# Washing Machine Drain



## mqcarpenter (Nov 9, 2008)

We have a 40 year old house and the washing machine drain is essentially just a PVC pipe that goes to the central drain that connects to the kitchen sink. You can not even run the dish washer at the same time or there will be back up.

At any rate, there is not a pipe that goes through the roof for air intake (I do not know what this is called) so the washing machine drain can tend to over flow. It has done this more often lately for some reason. 

Is there a maneuver option I can put in place to make sure the drainage is consistent and enough air gets in to let it flow properly, other than making the PVC huge? It is about three inches in diameter with a height of about three feet now. If I make it taller it will obscure a window and look absurd. 

Is there a plumbing piece that will act like an air valve at the bottom or something to help the flow?

Am I even making sense? lol

Here is a pic of what I mean:


----------



## majakdragon (Sep 16, 2006)

My first impression is that there is a clog in the drainline. Washers put out a lot of lint into the lines. Can you see the piping that the line from the washer goes into, maybe from a crawl space or basement? You said there was no line going out of the roof? This is called a vent. If it isn't going through the roof, it terminates in an attic. Not good at all since it can fill this space with sewer gas. Please check on this. I have included a link (just click on it) that shows a basic drain and vent system. The washer is in the basement here. Newer codes are requiring a 2" drain for washing machines since the newer models have much stronger pumps. Extending the 3" line will not solve your problem.

http://www.hometips.com/hyhw/plumbing/74drain.html


----------



## mqcarpenter (Nov 9, 2008)

Good info. Thank you. I will look for a clean out section first. Looking at that diagram, it may join to the neighboring kitchen sink in terms of the vent. This section of the house is slab and there is no basement so I can not visibly see what is going on. Just outside that wall is an overflow cap though, so I will see if it is clogged maybe?

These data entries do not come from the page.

(** * Whisper transcriber: orchestration, enrichment, export and intake

    A shallow embedding of the computational core of the application:
    - [utils.py]: [validate_audio_file], [save_uploaded_file],
      [estimate_processing_time], [format_time],
      [guess_extension_from_mime], [clean_filename], [format_file_size],
      [get_audio_duration_estimate], [validate_advanced_options];
    - [transcriber.py]: [load_whisper_model], [transcribe_audio],
      [enhance_transcription_result], [filter_segments_by_confidence],
      [analyze_audio_characteristics], [get_model_recommendations],
      [optimize_for_device];
    - [main.py]: [generate_srt], [format_time_srt];
    - [audio_recorder.py]: [generate_srt_from_segments],
      [format_time_for_srt], [get_audio_config].

    Functions of the libraries the code calls ([pathlib], [mimetypes],
    [tempfile], [re], the recognition model) are section variables.

    Conventions of the embedding.
    - A Python [float] is the rational number ([Q]) the double denotes;
      infinities, NaN, the sign of zero and overflow are outside the
      embedding. The timestamps of the subtitles, the confidence of a
      segment, the pause between two segments, the estimate of the
      processing time and the displayed file size are computed in the
      arithmetic of doubles: every operation is followed by the rounding
      [fl] to the nearest double, and [//] and [%] follow the interpreter's
      [divmod]. The builtin [sum] on floats differs between versions of the
      interpreter and is a parameter. The other quantities (the average
      confidence, the two speed ratios, the speech rate, the estimate of a
      duration) are the values of their expressions as real numbers.
    - [int(x)] truncates towards zero, and [/] raises [ZeroDivisionError]
      on a zero divisor.
    - A Python [str] is a [string] whose characters are code points below
      256.
    - A [dict] with a fixed repertoire of keys is a record; a key that may
      be absent is an [option] field, [d.get(k, v)] is [default v], and
      [d[k]] on an absent key raises [KeyError].
    - Exceptions are values of [exn], carried by the [result] monad. *)

From Stdlib Require Import ZArith QArith Qround Qpower Qabs Lqa Lia Bool List.
From Stdlib Require Import String Ascii.
From Stdlib Require Import DecimalString DecimalPos DecimalN.
From Stdlib.Strings Require Import Byte.
From stdpp Require Import gmap strings.
Import ListNotations.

It sounds like my newer washer might be causing this though, based on your pump comment. I never thought of that but the capacity is fairly large so maybe combined with lint in the line and a large amount of water, it is just too much for it.


----------



## zosoplumber (Nov 21, 2008)

It seems like your drain pipe reduces from 3" to 1". Is this correct? If so your drain pipe should be 2" PVC. That would definitly cause slow drainage and backup, especially with newer model washing machines, they pump out about 20 gallons a minute! I would access the wall behind the machine, and see if there is a p-trap on the line(there should be a 2' P-trap some where). If the line is not vented you can either cut in a vent before the p-trap and take it up through the roof or use a stooder vent(spelling?) also called a mechanical vent, by simply cutting in a 2"x1"1/2 tee gluing it in vertically and gluing the mechanical vent on to the 1"1/2 outlet of the tee. Code requires the mechanical vent to be accessible, so installing a access panel in the drywall at point of vent is a good idea.


----------